(** [listar_moedas()]: the result and the new [_moedas_cache]; the
    request is made only when the memo is [None]. *)
Definition listar_moedas (_moedas_cache : PyVal) (t : Http.Transport)
  : Res PyVal * PyVal :=
  match _moedas_cache with
  | VNone =>
      match Http._fazer_requisicao nome url_base "/currencies" t with
      | Ok data => (Ok data, data)
      | Raise e => (Raise e, VNone)
      end
  | memo => (Ok memo, memo)
  end.

(** The comprehension of [obter_historico]. *)
Fixpoint historico_de (parse : string -> Res Decimal) (moeda_destino : string)
  (l : list (string * PyVal)) : Res (list (string * Decimal)) :=
  match l with
  | [] => Ok []
  | (date, values) :: rest =>
      v ← PyOps.get values moeda_destino (VInt 0);
      d ← PyOps.Decimal_str parse v;
      ds ← historico_de parse moeda_destino rest;
      Ok ((date, d) :: ds)
  end.

(** [obter_historico(moeda_base, moeda_destino, data_inicio, data_fim)] *)
Definition obter_historico (parse : string -> Res Decimal) (t : Http.Transport)
  (moeda_base moeda_destino data_inicio data_fim : string)
  : Res (list (string * Decimal)) :=
  data ← Http._fazer_requisicao nome url_base
           ("/" +:+ data_inicio +:+ ".." +:+ data_fim +:+ "?from=" +:+ moeda_base
              +:+ "&to=" +:+ moeda_destino) t;
  rates ← PyOps.get data "rates" (VDict []);
  fields ← PyOps.items rates;
  historico_de parse moeda_destino fields.

End FrankfurterClient.

(** ** src/api/exchangerate.py: the requests *)

Module ExchangeRateClient.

========================

[THE PROBLEM] Check each line of the entries above for the word "PyVal". List the ones that have it.

[ANSWER BELOW]
Definition listar_moedas (_moedas_cache : PyVal) (t : Http.Transport)
  : Res PyVal * PyVal :=
  (l : list (string * PyVal)) : Res (list (string * Decimal)) :=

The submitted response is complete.